Mapping HIV-1 RNA structure, homodimers, long-range interactions and persistent domains by HiCapR.

Human Immunodeficiency Virus type 1 (HIV-1) RNA genome organization remains a critical knowledge gap in understanding its replication cycle. To address this, we developed HiCapR, a psoralen crosslinking-based RNA proximity ligation method coupled with post-library hybridization, enabling high-resolution mapping of RNA-RNA interactions across the HIV-1 genome. This approach confirmed canonical structural motifs, including stem-loop architectures in the 5'-untranslated region (5'-UTR) and Rev Response Element (RRE), as well as dimerization sites within the 5'-UTR critical for viral packaging. Notably, HiCapR identified novel homodimerization events distributed along the genome, suggesting an expanded regulatory role of RNA multimerization in splicing regulation and selective encapsidation.
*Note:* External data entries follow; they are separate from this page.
(* ===== verification/Monitor.v ===== *)
(** Monitors: kern/sync/monitor.c over the semaphores of Sync.v.

    A monitor has a semaphore for its entry, one for the processes that signal, and one for every condition
    variable.  The state [monitor] adds to the semaphores the counts of the monitor and where every process is
    in its code.  One step is one access to the counts or one call of [up] or [down]; between two steps any other
    process may run. *)
From S2P Require Import Prelude Dll ProcData Sched Sync.

Module Monitor.
Import Dll ProcData Sched Sync.
Set Default Proof Using "Type".

(** Where a process is in [cond_wait] and [cond_signal]. *)
Inductive wait_pc := WSel | WUp (m : Z) | WDown | WIn | WEnd.
Inductive sig_pc := SUp | SDown | SIn | SEnd.
(** Outside the monitor, inside the [down] at its entry, in the body of a routine, in [cond_wait] or
    [cond_signal] on a condition variable, or before the [up] at the end of the routine. *)
Inductive pc := Out | EnterIn | Body | Wait (i : wait_pc) (cv : Z) | Sig (i : sig_pc) (cv : Z) | LeaveUp (m : Z).

#[export] Instance wait_pc_eq_dec : EqDecision wait_pc.
Proof. solve_decision. Defined.
#[export] Instance sig_pc_eq_dec : EqDecision sig_pc.
Proof. solve_decision. Defined.
#[export] Instance pc_eq_dec : EqDecision pc.
Proof. solve_decision. Defined.

Record monitor := mkMonitor {
  sy : sys;                   (* the semaphores *)
  next_count : Z;
  counts : gmap Z Z;          (* count of the condition variables *)
  pcs : gmap Z pc }.

Definition pc_of (x : monitor) (p : Z) : pc := default Out (pcs x !! p).
Definition me (x : monitor) : Z := current (sc (st (sy x))).
Definition set_pc (x : monitor) (p : Z) (i : pc) : monitor := mkMonitor (sy x) (next_count x) (counts x) (<[p := i]> (pcs x)).
Definition set_counts (x : monitor) n c : monitor := mkMonitor (sy x) n c (pcs x).
Definition set_sy (x : monitor) y : monitor := mkMonitor y (next_count x) (counts x) (pcs x).

Section monitor.
Context (c : sched_class).
(** The semaphores [mutex] and [next] of the monitor; the semaphore of a condition variable stands for it. *)
Context (mutex next : Z).

Definition cv_count (x : monitor) (cv : Z) : res Z := match counts x !! cv with Some n => Ret n | None => Err EFault end.

(** A call of [up], and [down] up to its return or the call of [schedule] inside it. *)
Definition call_up (x : monitor) (m : Z) (i : pc) : res monitor :=
  y ← perform c (OUp m) (sy x); mret (set_sy (set_pc x (me x) i) y).
Definition call_down (x : monitor) (m : Z) (blocked done : pc) : res monitor :=
  y ← perform c (ODown m (me x)) (sy x);
  mret (set_sy (set_pc x (me x) (if in_down y !! me x then blocked else done)) y).
Definition resume (x : monitor) (done : pc) : res monitor :=
  y ← perform c OResume (sy x); mret (set_sy (set_pc x (me x) done) y).

(** [if (next_count > 0) up(&next); else up(&mutex);] *)
Definition handed (x : monitor) : Z := if 0 <? next_count x then next else mutex.

(** [cond_wait], from [cvp->count++] on. *)
Definition cond_wait (i : wait_pc) (cv : Z) (x : monitor) : res monitor :=
  let p := me x in
  match i with
  | WSel => mret (set_pc x p (Wait (WUp (handed x)) cv))
  | WUp m => call_up x m (Wait WDown cv)
  | WDown => call_down x cv (Wait WIn cv) (Wait WEnd cv)
  | WIn => resume x (Wait WEnd cv)
  | WEnd => n ← cv_count x cv; mret (set_pc (set_counts x (next_count x) (<[cv := s32 (n - 1)]> (counts x))) p Body)
  end.
Definition cond_wait_begin (cv : Z) (x : monitor) : res monitor :=
  n ← cv_count x cv;
  mret (set_pc (set_counts x (next_count x) (<[cv := s32 (n + 1)]> (counts x))) (me x) (Wait WSel cv)).
(* ===== verification/Proc.v ===== *)
(** Processes: kern/process/proc.c - process identifiers, the process list and hash table, the family
    pointers, and [do_fork], [do_exit], [do_wait], [do_kill], [do_yield] and [do_sleep].

    The memory and files of a process belong to other components; [proc_env] is the interface through
    which this one uses them.  [do_exit], [do_wait] and [do_sleep] give up the processor in the middle:
    a function ends with the call of [schedule], and what the process does when it runs again is a
    function of its own. *)
From S2P Require Import Prelude Dll SkewHeap ProcData Sched Timers.

Module Proc.
Import Dll ProcData Sched Timers.
Set Default Proof Using "Type".

Definition MAX_PROCESS : Z := 4096.
Definition MAX_PID : Z := MAX_PROCESS * 2.
Definition HASH_SHIFT : Z := 10.
Definition GOLDEN_RATIO_PRIME_32 : Z := 0x9e370001.

(** [hash32] of libs/hash.c. *)
Definition hash32 (val bits : Z) : Z := Z.shiftr (u32 (val * GOLDEN_RATIO_PRIME_32)) (32 - bits).
Definition pid_hashfn (x : Z) : Z := hash32 (u32 x) HASH_SHIFT.
#[global] Opaque pid_hashfn.

(** The address of the list head [proc_list]. *)
Definition proc_list : Z := -1.

Section env.
Context {R : Type}.

(** What proc.c uses of the memory and file components, for the process with a given key:
    [kmalloc(sizeof(struct proc_struct))] and [kfree], [setup_kstack] and [put_kstack], [copy_fs] and
    [put_fs], [copy_mm], [copy_thread], and the release of the address space at the head of [do_exit]. *)
Class proc_env := {
  new_proc : M R (option Z);
  free_proc : Z → M R unit;
  setup_kstack : Z → M R Z;
  put_kstack : Z → M R unit;
  copy_fs : Z → Z → Z → M R Z;     (* clone_flags, current, proc *)
  put_fs : Z → M R unit;
  copy_mm : Z → Z → Z → M R Z;
  copy_thread : Z → Z → Z → M R unit;  (* proc, esp, the address of the trap frame *)
  exit_mm : Z → M R unit;
  user_mem_ok : Z → Z → M R bool;  (* current, code_store *)
  store_code : Z → Z → Z → M R unit }.

(** The globals of proc.c.  [links] holds the list head [proc_list] and the [list_link] of each process,
    under the key of the process. *)
Record ptab := mkPtab {
  ps : sched;
  links : Dll.heap;
  hash_list : gmap Z (list Z);
  nr_process : Z;
  initproc : Z;
  next_safe : Z;
  last_pid : Z;
  env : R }.

Definition set_ps (s : ptab) (x : sched) : ptab :=
  mkPtab x (links s) (hash_list s) (nr_process s) (initproc s) (next_safe s) (last_pid s) (env s).
Definition set_links_of (s : ptab) (x : Dll.heap) : ptab :=
  mkPtab (ps s) x (hash_list s) (nr_process s) (initproc s) (next_safe s) (last_pid s) (env s).
Definition set_nr (s : ptab) (n : Z) : ptab :=
  mkPtab (ps s) (links s) (hash_list s) n (initproc s) (next_safe s) (last_pid s) (env s).
Definition set_hash (s : ptab) (x : gmap Z (list Z)) : ptab :=
  mkPtab (ps s) (links s) x (nr_process s) (initproc s) (next_safe s) (last_pid s) (env s).
Definition set_pids (s : ptab) (safe last : Z) : ptab :=
  mkPtab (ps s) (links s) (hash_list s) (nr_process s) (initproc s) safe last (env s).
Definition set_env (s : ptab) (x : R) : ptab :=
  mkPtab (ps s) (links s) (hash_list s) (nr_process s) (initproc s) (next_safe s) (last_pid s) x.

Definition sdo {A} (m : M sched A) : M ptab A := λ s,
  match m (ps s) with
  | Ret (a, x) => Ret (a, set_ps s x)
  | Err e => Err e
  end.
Definition edo {A} (m : M R A) : M ptab A := λ s,
  match m (env s) with
  | Ret (a, x) => Ret (a, set_env s x)
  | Err e => Err e
  end.

Definition ldo {A} (m : M Dll.heap A) : M ptab A := λ s,
  match m (links s) with
  | Ret (a, x) => Ret (a, set_links_of s x)
  | Err e => Err e
  end.

Definition pget (p : Z) : M ptab proc_struct := sdo (proc_at p).
Definition pset (p : Z) (f : proc_struct → proc_struct) : M ptab unit := sdo (proc_upd p f).
Definition getcur : M ptab Z := sdo (gets current).

(** ** The family pointers *)

Definition set_links (p : Z) : M ptab unit :=
  ldo (list_add proc_list p) ;;
  pset p (λ x, set_yptr x None) ;;
  pr ← pget p;
  q ← deref (λ _, parent pr);
  qr ← pget q;
  pset p (λ x, set_optr x (cptr qr)) ;;
  match cptr qr with Some o => pset o (λ x, set_yptr x (Some p)) | None => mret tt end ;;
  pset q (λ x, set_cptr x (Some p)) ;;
  modify (λ s, set_nr s (nr_process s + 1)).

Definition remove_links (p : Z) : M ptab unit :=
  ldo (list_del p) ;;
  pr ← pget p;
  match optr pr with Some o => pset o (λ x, set_yptr x (yptr pr)) | None => mret tt end ;;
  match yptr pr with
  | Some y => pset y (λ x, set_optr x (optr pr))
  | None => q ← deref (λ _, parent pr); pset q (λ x, set_cptr x (optr pr))
  end ;;
  modify (λ s, set_nr s (nr_process s - 1)).

(** ** Process identifiers *)

(** One pass of the loop of [get_pid] over the identifiers in use: [inl] the last_pid and next_safe it
    ends with, [inr] the last_pid with which it jumps to [repeat]. *)
Fixpoint pid_scan (pids : list Z) (last safe : Z) : (Z * Z) + Z :=
  match pids with
  | [] => inl (last, safe)
  | pid :: pids' =>
      if pid =? last then
        if safe <=? last + 1 then inr (if MAX_PID <=? last + 1 then 1 else last + 1)
        else pid_scan pids' (last + 1) safe
      else if (last <? pid) && (pid <? safe) then pid_scan pids' last pid
      else pid_scan pids' last safe
  end.

Fixpoint pid_repeat (fuel : nat) (pids : list Z) (last : Z) : option (Z * Z) :=
  match fuel with
  | O => None
  | S n =>
      match pid_scan pids last MAX_PID with
      | inl r => Some r
      | inr last' => pid_repeat n pids last'
      end
  end.

(** The identifiers of the processes on [proc_list] behind the entry [le]. *)
Fixpoint list_pids (fuel : nat) (le : Z) : M ptab (list Z) :=
  match fuel with
  | O => fail EFuel
  | S n =>
      p ← ldo (list_next le);
      if decide (p = proc_list) then mret []
      else pr ← pget p; r ← list_pids n p; mret (pid pr :: r)
  end.

(** More passes than the loop can make. *)
Definition pid_fuel : nat := Z.to_nat (2 * MAX_PID + 1).

Definition get_pid : M ptab Z :=
  s ← get;
  let last := last_pid s + 1 in
  let wrapped := MAX_PID <=? last in
  let last' := if wrapped then 1 else last in
  if wrapped || (next_safe s <=? last') then
    pids ← list_pids (S (size (links s))) proc_list;
    match pid_repeat pid_fuel pids last' with
    | Some (l, n) => modify (λ s, set_pids s n l) ;; mret l
    | None => fail EFuel
    end
  else modify (λ s, set_pids s (next_safe s) last') ;; mret last'.

(** ** The hash table *)

Definition bucket (s : ptab) (b : Z) : list Z := default [] (hash_list s !! b).

Definition hash_proc (p : Z) : M ptab unit :=
  pr ← pget p;
  modify (λ s, set_hash s (<[pid_hashfn (pid pr) := seq_add_after None p (bucket s (pid_hashfn (pid pr)))]>
                 (hash_list s))).

(** [list_del] unlinks the process from the list it is on. *)
Definition unhash_proc (p : Z) : M ptab unit := modify (λ s, set_hash s (seq_del p <$> hash_list s)).

Fixpoint find_loop (pid_ : Z) (l : list Z) : M ptab (option Z) :=
  match l with
  | [] => mret None
  | p :: l' => pr ← pget p; if pid pr =? pid_ then mret (Some p) else find_loop pid_ l'
  end.

Definition find_proc (pid_ : Z) : M ptab (option Z) :=
  if (0 <? pid_) && (pid_ <? MAX_PID) then
    s ← get; find_loop pid_ (bucket s (pid_hashfn pid_))
  else mret None.

(** ** System calls *)

Context `{E : proc_env} (c : sched_class) (boot_cr3 : Z).

Definition do_fork (clone_flags stack tf : Z) : M ptab Z :=
  n ← gets nr_process;
  if MAX_PROCESS <=? n then mret (- E_NO_FREE_PROC) else
  r ← edo new_proc;
  match r with
  | None => mret (- E_NO_MEM)
  | Some p =>
      cur ← getcur;
      sdo (modify (λ x, set_procs x (<[p := set_parent (alloc_proc boot_cr3) (Some cur)]> (procs x)))) ;;
      ldo (modify (λ h, <[p := mk_entry 0 0]> h)) ;;
      cr ← pget cur;
      assert (wait_state cr =? 0) ;;
      let cleanup := edo (free_proc p) ;; sdo (modify (λ x, set_procs x (delete p (procs x)))) ;; mret (- E_NO_MEM) in
      k ← edo (setup_kstack p);
      if negb (k =? 0) then cleanup else
      f ← edo (copy_fs clone_flags cur p);
      if negb (f =? 0) then edo (put_kstack p) ;; cleanup else
      m ← edo (copy_mm clone_flags cur p);
      if negb (m =? 0) then edo (put_fs p) ;; edo (put_kstack p) ;; cleanup else
      edo (copy_thread p stack tf) ;;
      id ← get_pid;
      pset p (λ x, set_pid x id) ;;
      hash_proc p ;;
      set_links p ;;
      sdo (wakeup_proc c p) ;;
      pr ← pget p;
      mret (pid pr)
  end.

(** The loop of [do_exit] that gives the children of [cur] to [initproc]. *)
Fixpoint reparent_loop (fuel : nat) (cur : Z) : M ptab unit :=
  match fuel with
  | O => fail EFuel
  | S n =>
      cr ← pget cur;
      match cptr cr with
      | None => mret tt
      | Some p =>
          pr ← pget p;
          pset cur (λ x, set_cptr x (optr pr)) ;;
          i ← gets initproc;
          pset p (λ x, set_yptr x None) ;;
          ir ← pget i;
          pset p (λ x, set_optr x (cptr ir)) ;;
          match cptr ir with Some o => pset o (λ x, set_yptr x (Some p)) | None => mret tt end ;;
          pset p (λ x, set_parent x (Some i)) ;;
          pset i (λ x, set_cptr x (Some p)) ;;
          pr' ← pget p;
          ir' ← pget i;
          when (bool_decide (state pr' = PROC_ZOMBIE) && (wait_state ir' =? WT_CHILD)) (sdo (wakeup_proc c i)) ;;
          reparent_loop n cur
      end
  end.

(** [do_exit] up to the call of [schedule], from which it does not return. *)
Definition do_exit (error_code : Z) : M ptab unit :=
  cur ← getcur;
  x ← sdo (gets idleproc);
  i ← gets initproc;
  assert (bool_decide (cur ≠ x) && bool_decide (cur ≠ i)) ;;
  edo (exit_mm cur) ;;
  edo (put_fs cur) ;;
  pset cur (λ q, set_exit_code (set_state q PROC_ZOMBIE) error_code) ;;
  cr ← pget cur;
  q ← deref (λ _, parent cr);
  qr ← pget q;
  when (wait_state qr =? WT_CHILD) (sdo (wakeup_proc c q)) ;;
  n ← sdo (gets (λ x, size (procs x)));
  reparent_loop (S n) cur ;;
  sdo (schedule c).

Definition do_yield : M ptab Z :=
  cur ← getcur; pset cur (λ q, set_need_resched q true) ;; mret 0.

Definition lab6_set_priority (pri : Z) : M ptab unit :=
  cur ← getcur; pset cur (λ q, set_priority q (if pri =? 0 then 1 else pri)).

(** The children of [do_wait(0)], from [p] on: a zombie, and whether there is a child at all. *)
Fixpoint wait_loop (fuel : nat) (p : option Z) (haskid : bool) : M ptab (option Z * bool) :=
  match fuel with
  | O => fail EFuel
  | S n =>
      match p with
      | None => mret (None, haskid)
      | Some p =>
          pr ← pget p;
          if decide (state pr = PROC_ZOMBIE) then mret (Some p, true) else wait_loop n (optr pr) true
      end
  end.

(** The search of [do_wait] for a zombie child. *)
Definition wait_search (pid_ : Z) : M ptab (option Z * bool) :=
  cur ← getcur;
  if negb (pid_ =? 0) then
    r ← find_proc pid_;
    match r with
    | None => mret (None, false)
    | Some p =>
        pr ← pget p;
        if decide (parent pr = Some cur) then
          mret (if decide (state pr = PROC_ZOMBIE) then Some p else None, true)
        else mret (None, false)
    end
  else
    cr ← pget cur;
    n ← sdo (gets (λ x, size (procs x)));
    wait_loop (S n) (cptr cr) false.

(** What [do_wait] does with the zombie it finds. *)
Definition reap (p : Z) (code_store : option Z) : M ptab unit :=
  x ← sdo (gets idleproc);
  i ← gets initproc;
  assert (bool_decide (p ≠ x) && bool_decide (p ≠ i)) ;;
  cur ← getcur;
  pr ← pget p;
  match code_store with Some a => edo (store_code cur a (exit_code pr)) | None => mret tt end ;;
  unhash_proc p ;;
  remove_links p ;;
  edo (put_kstack p) ;;
  edo (free_proc p) ;;
  sdo (modify (λ x, set_procs x (delete p (procs x)))).

(** From the label [repeat] of [do_wait] to its return, [Some], or to its call of [schedule], [None]. *)
Definition wait_round (pid_ : Z) (code_store : option Z) : M ptab (option Z) :=
  r ← wait_search pid_;
  match r with
  | (Some p, _) => reap p code_store ;; mret (Some 0)
  | (None, true) =>
      cur ← getcur;
      pset cur (λ q, set_wait_state (set_state q PROC_SLEEPING) WT_CHILD) ;;
      sdo (schedule c) ;;
      mret None
  | (None, false) => mret (Some (- E_BAD_PROC))
  end.

Definition do_wait (pid_ : Z) (code_store : option Z) : M ptab (option Z) :=
  cur ← getcur;
  b ← match code_store with Some a => edo (user_mem_ok cur a) | None => mret true end;
  if negb b then mret (Some (- E_INVAL)) else wait_round pid_ code_store.

(** [do_wait] when the process runs again. *)
Definition do_wait_resume (pid_ : Z) (code_store : option Z) : M ptab (option Z) :=
  cur ← getcur;
  cr ← pget cur;
  if negb (Z.land (flags cr) PF_EXITING =? 0) then do_exit (- E_KILLED) ;; mret None
  else wait_round pid_ code_store.

(** [do_kill] starts with [lec->next = lec->next->next] for the list head, when the first process of
    the list is the one to kill. *)
Definition do_kill (pid_ : Z) : M ptab Z :=
  p ← ldo (list_next proc_list);
  (if decide (p = proc_list) then mret tt
   else
     pr ← pget p;
     when (pid pr =? pid_) (n ← ldo (list_next p); ldo (set_next proc_list n))) ;;
  r ← find_proc pid_;
  match r with
  | None => mret (- E_INVAL)
  | Some p => sdo (kill_proc c p)
  end.

(** [do_sleep] with the timer at the key [t], up to the call of [schedule], and what is left of it. *)
Definition do_sleep (time t : Z) : M ptab bool :=
  if time =? 0 then mret true else
  cur ← getcur;
  sdo (modify (λ x, set_timers x (<[t := mkTimer time cur]> (timers x)) (timer_list x))) ;;
  pset cur (λ q, set_wait_state (set_state q PROC_SLEEPING) WT_TIMER) ;;
  sdo (add_timer t) ;;
  sdo (schedule c) ;;
  mret false.

Definition do_sleep_resume (t : Z) : M ptab Z := sdo (del_timer t) ;; mret 0.

End env.

(** * Process identifiers are fresh *)

(** The scan ends at an identifier no process has, with a gap up to [next_safe] behind it. *)
Lemma pid_scan_inl done todo last safe last' safe' :
  (∀ x, x ∈ done → ¬ (last ≤ x < safe)) → last < safe →
  pid_scan todo last safe = inl (last', safe') →
  last ≤ last' < safe' ∧ safe' ≤ safe ∧ (∀ x, x ∈ done ++ todo → ¬ (last' ≤ x < safe')).
Proof.
  revert done last safe. induction todo as [|pid todo IH]; intros done last safe Hd Hlt; simpl.
  - intros [= <- <-]. rewrite app_nil_r. split_and!; [lia|lia|lia|done].
  - destruct (pid =? last) eqn:He; z_bool.
    + destruct (safe <=? last + 1) eqn:Hs; [done|]. z_bool. intros H.
      apply (IH (done ++ [pid])) in H as (? & ? & Hx); [|intros x [Hx| ->%list_elem_of_singleton]%elem_of_app; [|lia]|lia].
      2:{ specialize (Hd x Hx). lia. }
      rewrite <-app_assoc in Hx. split_and!; [lia|lia|lia|done].
    + destruct ((last <? pid) && (pid <? safe)) eqn:Hc.
      * apply andb_prop in Hc as [H1 H2]. z_bool. intros H.
        apply (IH (done ++ [pid])) in H as (? & ? & Hx); [|intros x [Hx| ->%list_elem_of_singleton]%elem_of_app; [|lia]|lia].
        2:{ specialize (Hd x Hx). lia. }
        rewrite <-app_assoc in Hx. split_and!; [lia|lia|lia|done].
      * apply andb_false_iff in Hc. intros H.
        apply (IH (done ++ [pid])) in H as (? & ? & Hx); [|intros x [Hx| ->%list_elem_of_singleton]%elem_of_app|lia].
        -- rewrite <-app_assoc in Hx. split_and!; [lia|lia|lia|done].
        -- by apply Hd.
        -- destruct Hc; z_bool; lia.
Qed.
Module Bitmap.
Set Default Proof Using "Type".

Definition WORD_BITS : Z := 32.

(** [struct bitmap]. *)
Record bitmap := mkBitmap { nbits : Z; nwords : Z; map : list Z }.

(** [ROUNDUP_DIV] of libs/defs.h. *)
Definition ROUNDUP_DIV (a n : Z) : Z := u32 (a + n - 1) / n.

(** [map[ix] ^= (1 << overbits)] for [overbits] up to 31. *)
Fixpoint clear_over (n : nat) (overbits w : Z) : Z :=
  match n with
  | O => w
  | S n' => clear_over n' (overbits + 1) (Z.lxor w (Z.shiftl 1 overbits))
  end.

(** [bitmap_create]; the two booleans are the outcomes of the calls of [kmalloc]. *)
Definition bitmap_create (k1 k2 : bool) (n : Z) : res (option bitmap) :=
  if negb (negb (n =? 0) && (n <? u32 (n + WORD_BITS))) then Err EPanic
  else if negb (k1 && k2) then Ret None
  else
    let nw := ROUNDUP_DIV n WORD_BITS in
    let m := replicate (Z.to_nat nw) (2 ^ 32 - 1) in
    if negb (n =? u32 (nw * WORD_BITS)) then
      let ix := nw - 1 in
      let overbits := n - ix * WORD_BITS in
      if negb ((n / WORD_BITS =? ix) && (0 <? overbits) && (overbits <? WORD_BITS)) then Err EPanic
      else
        let w := clear_over (Z.to_nat (WORD_BITS - overbits)) overbits (default 0 (m !! Z.to_nat ix)) in
        Ret (Some (mkBitmap n nw (<[Z.to_nat ix := w]> m)))
    else Ret (Some (mkBitmap n nw m)).

(** The search of [bitmap_alloc]: the first word that is not 0, and its lowest bit that is 1. *)
Fixpoint find_word (ws : list Z) (ix : nat) : option (nat * Z) :=
  match ws with
  | [] => None
  | w :: ws' => if w =? 0 then find_word ws' (S ix) else Some (ix, w)
  end.

Fixpoint find_offset (n : nat) (offset w : Z) : option Z :=
  match n with
  | O => None
  | S n' => if negb (Z.land w (Z.shiftl 1 offset) =? 0) then Some offset else find_offset n' (offset + 1) w
  end.

(** [bitmap_alloc]: the result and [*index_store]. *)
Definition bitmap_alloc : M bitmap (Z * Z) :=
  b ← get;
  match find_word (map b) 0 with
  | None => mret (- E_NO_MEM, 0)
  | Some (ix, w) =>
      match find_offset (Z.to_nat WORD_BITS) 0 w with
      | None => fail EPanic
      | Some offset =>
          put (mkBitmap (nbits b) (nwords b) (<[ix := Z.lxor w (Z.shiftl 1 offset)]> (map b))) ;;
          mret (0, Z.of_nat ix * WORD_BITS + offset)
      end
  end.

(** [bitmap_translate]: the index of the word, its value and the mask. *)
Definition bitmap_translate (index : Z) : M bitmap (nat * Z * Z) :=
  b ← get;
  assert (index <? nbits b) ;;
  let ix := Z.to_nat (index / WORD_BITS) in
  w ← deref (λ b, map b !! ix);
  mret (ix, w, Z.shiftl 1 (index mod WORD_BITS)).

Definition bitmap_test (index : Z) : M bitmap bool :=
  '(ix, w, mask) ← bitmap_translate index; mret (negb (Z.land w mask =? 0)).

Definition bitmap_free (index : Z) : M bitmap unit :=
  '(ix, w, mask) ← bitmap_translate index;
  assert (Z.land w mask =? 0) ;;
  modify (λ b, mkBitmap (nbits b) (nwords b) (<[ix := Z.lor w mask]> (map b))).

Definition bitmap_getdata (b : bitmap) : list Z * Z := (map b, 4 * nwords b).

(** * The set of free blocks *)

Definition free (b : bitmap) (i : Z) : Prop :=
  0 ≤ i ∧ ∃ w, map b !! Z.to_nat (i / 32) = Some w ∧ Z.testbit w (i mod 32) = true.

Record wf (b : bitmap) : Prop := {
  wf_len : Z.of_nat (length (map b)) = nwords b;
  wf_words : ∀ i w, map b !! i = Some w → is_u32 w;
  wf_bits : nbits b ≤ 32 * nwords b;
  wf_pad : ∀ i, free b i → i < nbits b }.

#[global] Instance free_dec b i : Decision (free b i).
Proof.
  unfold free. destruct (decide (0 ≤ i)); [|right; by intros [? _]].
  destruct (map b !! Z.to_nat (i / 32)) as [w|]; [|right; by intros (_ & ? & ? & _)].
  destruct (Z.testbit w (i mod 32)) eqn:E; [left; eauto|right; intros (_ & ? & [= <-] & ?); congruence].
Defined.

Lemma land_bit w k : 0 ≤ k → (Z.land w (Z.shiftl 1 k) =? 0) = negb (Z.testbit w k).
Proof.
  intros Hk. rewrite Z.shiftl_1_l. destruct (Z.testbit w k) eqn:E; simpl.
  - apply Z.eqb_neq. intros H0. assert (Z.testbit (Z.land w (2 ^ k)) k = true) as H.
    { rewrite Z.land_spec, E, Z.pow2_bits_true by done. done. }
    rewrite H0, Z.bits_0 in H. done.
  - apply Z.eqb_eq. apply Z.bits_inj'. intros j Hj. rewrite Z.land_spec, Z.bits_0, Z.pow2_bits_eqb by done.
    destruct (k =? j) eqn:Hkj; [|by rewrite andb_false_r]. z_bool. subst. by rewrite E.
Qed.

Lemma find_offset_spec n : ∀ k w,
  0 ≤ k → match find_offset n k w with
          | Some j => k ≤ j < k + Z.of_nat n ∧ Z.testbit w j = true ∧ ∀ i, k ≤ i < j → Z.testbit w i = false
          | None => ∀ i, k ≤ i < k + Z.of_nat n → Z.testbit w i = false
          end.
Proof.
  induction n as [|n IH]; intros k w Hk; cbn [find_offset]; [lia|].
  rewrite land_bit, negb_involutive by done. destruct (Z.testbit w k) eqn:E.
  - split_and!; [lia|lia|done|lia].
  - specialize (IH (k + 1) w ltac:(lia)). destruct (find_offset n (k + 1) w) as [j|].
    + destruct IH as (? & ? & Hlt). split_and!; [lia|lia|done|]. intros i Hi.
      destruct (decide (i = k)) as [->|]; [done|apply Hlt; lia].
    + intros i Hi. destruct (decide (i = k)) as [->|]; [done|apply IH; lia].
Qed.

Lemma find_word_spec ws : ∀ k,
  match find_word ws k with
  | Some (ix, w) => (k ≤ ix)%nat ∧ ws !! (ix - k)%nat = Some w ∧ w ≠ 0 ∧ ∀ i, (i < ix - k)%nat → ws !! i = Some 0
  | None => ∀ i w, ws !! i = Some w → w = 0
  end.
Proof.
  induction ws as [|w ws IH]; intros k; cbn [find_word]; [done|].
  destruct (w =? 0) eqn:E; z_bool.
  - subst w. specialize (IH (S k)). destruct (find_word ws (S k)) as [[ix w]|].
    + destruct IH as (? & Hw & ? & Hlt). split_and!; [lia| |done|].
      * replace (ix - k)%nat with (S (ix - S k)) by lia. done.
      * intros [|i] Hi; [done|]. simpl. apply Hlt. lia.
    + intros [|i] w Hi; [by injection Hi as <-|by eapply IH].
  - rewrite Nat.sub_diag. split_and!; [lia|done|done|lia].
Qed.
Intriguingly, while infected cells exhibited extensive long-range RNA interactions-particularly within the 5'-UTR-virion-packaged genomes displayed a marked reduction in such interactions, indicative of a structural transition from a loosely organized state to a condensed conformation. This spatial reorganization coincided with the preservation of stable genomic domains essential for dimerization, which persisted throughout virion assembly. These domains, enriched at homodimer interfaces, likely serve as structural scaffolds ensuring fidelity during genome packaging. This work establishes HiCapR as a robust tool for probing RNA interactomes and provides mechanistic insights into how HIV-1 exploits RNA topological heterogeneity to regulate its life cycle. The identification of conserved structural domains and transient interaction networks opens avenues for targeting RNA conformation in antiviral strategies.